(What is expected)
A single stretch of the material below is to be transcribed exactly, starting at the line with "(* ===== verification/CompactionTheorems.v" and ending after the line with "Import Segment Compaction.".
[Data in this exercise Boundary: Start]
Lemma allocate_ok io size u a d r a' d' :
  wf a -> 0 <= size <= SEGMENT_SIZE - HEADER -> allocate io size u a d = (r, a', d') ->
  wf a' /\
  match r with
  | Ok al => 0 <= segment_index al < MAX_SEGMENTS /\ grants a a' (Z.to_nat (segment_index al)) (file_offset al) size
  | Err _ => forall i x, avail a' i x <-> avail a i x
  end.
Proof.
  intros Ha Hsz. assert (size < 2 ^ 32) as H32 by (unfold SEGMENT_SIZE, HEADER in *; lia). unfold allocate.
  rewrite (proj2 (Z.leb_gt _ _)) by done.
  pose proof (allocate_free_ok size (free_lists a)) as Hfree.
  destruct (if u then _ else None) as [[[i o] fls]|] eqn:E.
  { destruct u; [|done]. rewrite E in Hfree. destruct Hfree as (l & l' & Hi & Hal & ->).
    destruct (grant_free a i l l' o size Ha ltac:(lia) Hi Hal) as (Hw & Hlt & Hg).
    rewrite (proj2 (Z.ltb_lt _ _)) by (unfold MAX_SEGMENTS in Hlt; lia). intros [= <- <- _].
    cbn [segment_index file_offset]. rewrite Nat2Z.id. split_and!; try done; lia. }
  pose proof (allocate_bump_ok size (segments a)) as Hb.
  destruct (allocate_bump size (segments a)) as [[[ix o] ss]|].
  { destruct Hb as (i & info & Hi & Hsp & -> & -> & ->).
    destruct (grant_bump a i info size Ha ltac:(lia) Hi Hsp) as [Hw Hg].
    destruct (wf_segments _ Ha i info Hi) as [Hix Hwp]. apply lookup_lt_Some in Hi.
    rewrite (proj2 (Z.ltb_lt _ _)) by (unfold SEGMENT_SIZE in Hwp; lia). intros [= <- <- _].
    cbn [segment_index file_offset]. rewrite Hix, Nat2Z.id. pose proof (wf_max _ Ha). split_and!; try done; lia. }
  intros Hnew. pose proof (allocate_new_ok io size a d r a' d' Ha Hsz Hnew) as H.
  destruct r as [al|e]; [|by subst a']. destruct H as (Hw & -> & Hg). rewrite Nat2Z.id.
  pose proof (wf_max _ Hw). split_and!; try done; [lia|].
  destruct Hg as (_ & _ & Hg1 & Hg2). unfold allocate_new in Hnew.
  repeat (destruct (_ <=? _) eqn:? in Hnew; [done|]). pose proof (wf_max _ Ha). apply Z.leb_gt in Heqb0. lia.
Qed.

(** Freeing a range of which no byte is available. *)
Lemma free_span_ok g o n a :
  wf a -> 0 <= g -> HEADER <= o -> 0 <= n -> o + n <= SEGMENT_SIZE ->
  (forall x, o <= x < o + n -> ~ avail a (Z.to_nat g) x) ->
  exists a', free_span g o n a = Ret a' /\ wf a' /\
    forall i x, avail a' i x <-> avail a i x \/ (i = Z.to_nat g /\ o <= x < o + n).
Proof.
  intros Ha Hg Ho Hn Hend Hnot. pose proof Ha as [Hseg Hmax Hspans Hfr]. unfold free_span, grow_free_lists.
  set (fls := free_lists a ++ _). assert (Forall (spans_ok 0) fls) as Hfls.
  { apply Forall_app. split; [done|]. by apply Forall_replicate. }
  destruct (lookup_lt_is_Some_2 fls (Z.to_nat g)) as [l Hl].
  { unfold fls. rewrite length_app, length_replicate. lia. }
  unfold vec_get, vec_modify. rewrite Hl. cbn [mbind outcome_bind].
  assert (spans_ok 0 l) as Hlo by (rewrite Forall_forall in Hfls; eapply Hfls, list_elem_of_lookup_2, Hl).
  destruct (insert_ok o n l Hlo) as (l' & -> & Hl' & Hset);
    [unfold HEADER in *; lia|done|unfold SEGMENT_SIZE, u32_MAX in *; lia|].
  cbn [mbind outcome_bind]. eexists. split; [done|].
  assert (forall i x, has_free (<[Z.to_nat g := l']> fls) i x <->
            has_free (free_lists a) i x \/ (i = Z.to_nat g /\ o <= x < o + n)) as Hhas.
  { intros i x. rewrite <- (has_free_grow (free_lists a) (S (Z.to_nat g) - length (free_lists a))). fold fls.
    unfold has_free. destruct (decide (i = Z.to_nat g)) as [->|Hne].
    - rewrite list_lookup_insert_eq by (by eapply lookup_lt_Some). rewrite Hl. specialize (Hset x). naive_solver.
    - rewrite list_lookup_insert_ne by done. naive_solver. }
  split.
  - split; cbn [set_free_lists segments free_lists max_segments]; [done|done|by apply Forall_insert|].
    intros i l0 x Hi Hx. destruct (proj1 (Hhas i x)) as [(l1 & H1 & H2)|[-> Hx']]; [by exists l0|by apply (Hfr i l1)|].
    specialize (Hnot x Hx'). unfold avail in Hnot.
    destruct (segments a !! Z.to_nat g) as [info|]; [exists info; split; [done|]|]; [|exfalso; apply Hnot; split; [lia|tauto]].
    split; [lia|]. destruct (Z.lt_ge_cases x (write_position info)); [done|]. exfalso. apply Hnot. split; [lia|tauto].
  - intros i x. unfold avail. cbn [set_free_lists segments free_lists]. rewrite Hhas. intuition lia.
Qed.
[Data in this exercise Boundary: End]
[Data in this exercise Boundary: Start]
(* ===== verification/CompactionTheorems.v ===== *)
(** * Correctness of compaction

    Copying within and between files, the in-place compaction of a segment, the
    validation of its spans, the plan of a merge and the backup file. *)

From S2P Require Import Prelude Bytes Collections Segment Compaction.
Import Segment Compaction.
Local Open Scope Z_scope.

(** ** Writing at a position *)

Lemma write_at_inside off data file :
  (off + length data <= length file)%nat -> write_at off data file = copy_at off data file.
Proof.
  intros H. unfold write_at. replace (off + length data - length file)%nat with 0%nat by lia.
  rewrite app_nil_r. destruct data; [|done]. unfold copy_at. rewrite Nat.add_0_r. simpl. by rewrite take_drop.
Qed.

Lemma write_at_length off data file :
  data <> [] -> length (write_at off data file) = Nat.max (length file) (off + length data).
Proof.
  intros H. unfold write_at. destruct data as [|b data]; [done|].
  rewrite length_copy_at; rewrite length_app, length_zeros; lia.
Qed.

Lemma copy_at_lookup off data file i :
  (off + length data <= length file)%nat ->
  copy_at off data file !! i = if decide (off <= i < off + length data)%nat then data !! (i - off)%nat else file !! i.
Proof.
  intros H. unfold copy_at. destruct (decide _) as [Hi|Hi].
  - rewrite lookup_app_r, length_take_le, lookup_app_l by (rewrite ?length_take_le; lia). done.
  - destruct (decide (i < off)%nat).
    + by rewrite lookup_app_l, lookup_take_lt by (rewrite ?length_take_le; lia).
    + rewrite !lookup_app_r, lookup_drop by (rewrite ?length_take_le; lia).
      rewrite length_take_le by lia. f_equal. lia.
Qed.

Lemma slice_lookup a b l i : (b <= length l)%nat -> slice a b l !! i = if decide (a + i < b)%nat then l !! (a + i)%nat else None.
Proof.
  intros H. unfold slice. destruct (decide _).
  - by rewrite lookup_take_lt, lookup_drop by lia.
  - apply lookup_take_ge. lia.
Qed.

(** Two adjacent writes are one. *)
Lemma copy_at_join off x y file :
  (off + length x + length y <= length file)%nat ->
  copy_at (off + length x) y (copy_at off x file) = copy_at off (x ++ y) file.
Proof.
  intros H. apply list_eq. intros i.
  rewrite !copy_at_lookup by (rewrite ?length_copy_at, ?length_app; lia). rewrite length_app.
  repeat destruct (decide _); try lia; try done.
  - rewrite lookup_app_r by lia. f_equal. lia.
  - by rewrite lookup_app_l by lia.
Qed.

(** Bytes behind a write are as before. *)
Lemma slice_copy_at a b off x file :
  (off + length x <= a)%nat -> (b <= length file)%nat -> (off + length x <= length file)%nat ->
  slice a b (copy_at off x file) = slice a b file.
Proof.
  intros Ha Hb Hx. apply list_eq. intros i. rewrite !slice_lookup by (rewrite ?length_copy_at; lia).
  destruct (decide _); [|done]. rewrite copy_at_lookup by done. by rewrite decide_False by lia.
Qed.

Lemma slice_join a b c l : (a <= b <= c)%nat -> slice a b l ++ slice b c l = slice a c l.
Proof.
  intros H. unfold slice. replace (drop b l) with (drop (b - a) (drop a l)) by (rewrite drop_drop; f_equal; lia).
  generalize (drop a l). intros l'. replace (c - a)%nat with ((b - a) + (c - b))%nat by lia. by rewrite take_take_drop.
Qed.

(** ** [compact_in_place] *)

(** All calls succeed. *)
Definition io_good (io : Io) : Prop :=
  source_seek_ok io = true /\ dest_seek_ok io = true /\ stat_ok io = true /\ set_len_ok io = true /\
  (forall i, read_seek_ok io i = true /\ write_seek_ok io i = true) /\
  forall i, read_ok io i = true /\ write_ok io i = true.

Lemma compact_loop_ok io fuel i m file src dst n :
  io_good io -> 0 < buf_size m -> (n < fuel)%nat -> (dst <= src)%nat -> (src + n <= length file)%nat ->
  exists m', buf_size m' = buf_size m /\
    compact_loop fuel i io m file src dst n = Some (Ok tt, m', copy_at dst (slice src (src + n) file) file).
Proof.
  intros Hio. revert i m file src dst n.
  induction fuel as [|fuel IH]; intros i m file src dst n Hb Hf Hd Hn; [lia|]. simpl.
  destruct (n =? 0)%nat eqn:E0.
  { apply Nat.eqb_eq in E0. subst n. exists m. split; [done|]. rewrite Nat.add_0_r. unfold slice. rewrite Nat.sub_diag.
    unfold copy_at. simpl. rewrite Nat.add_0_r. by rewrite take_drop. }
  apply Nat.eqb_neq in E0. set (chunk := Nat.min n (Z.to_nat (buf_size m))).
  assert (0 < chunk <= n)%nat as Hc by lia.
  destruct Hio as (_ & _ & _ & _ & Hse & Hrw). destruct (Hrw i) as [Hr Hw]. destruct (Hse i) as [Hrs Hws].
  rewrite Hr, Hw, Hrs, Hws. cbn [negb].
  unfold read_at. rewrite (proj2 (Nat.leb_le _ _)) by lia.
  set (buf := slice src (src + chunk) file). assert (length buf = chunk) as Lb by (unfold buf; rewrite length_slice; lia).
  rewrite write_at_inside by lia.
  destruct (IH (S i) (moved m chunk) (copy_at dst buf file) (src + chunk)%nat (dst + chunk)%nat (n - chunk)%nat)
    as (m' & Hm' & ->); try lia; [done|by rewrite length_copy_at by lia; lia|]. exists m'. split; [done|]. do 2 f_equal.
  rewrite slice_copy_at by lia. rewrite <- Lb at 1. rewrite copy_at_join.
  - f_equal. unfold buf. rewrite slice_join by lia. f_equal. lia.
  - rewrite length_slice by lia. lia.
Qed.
[Data in this exercise Boundary: End]
(Expected answer)
(* ===== verification/CompactionTheorems.v ===== *)
(** * Correctness of compaction

    Copying within and between files, the in-place compaction of a segment, the
    validation of its spans, the plan of a merge and the backup file. *)

From S2P Require Import Prelude Bytes Collections Segment Compaction.
Import Segment Compaction.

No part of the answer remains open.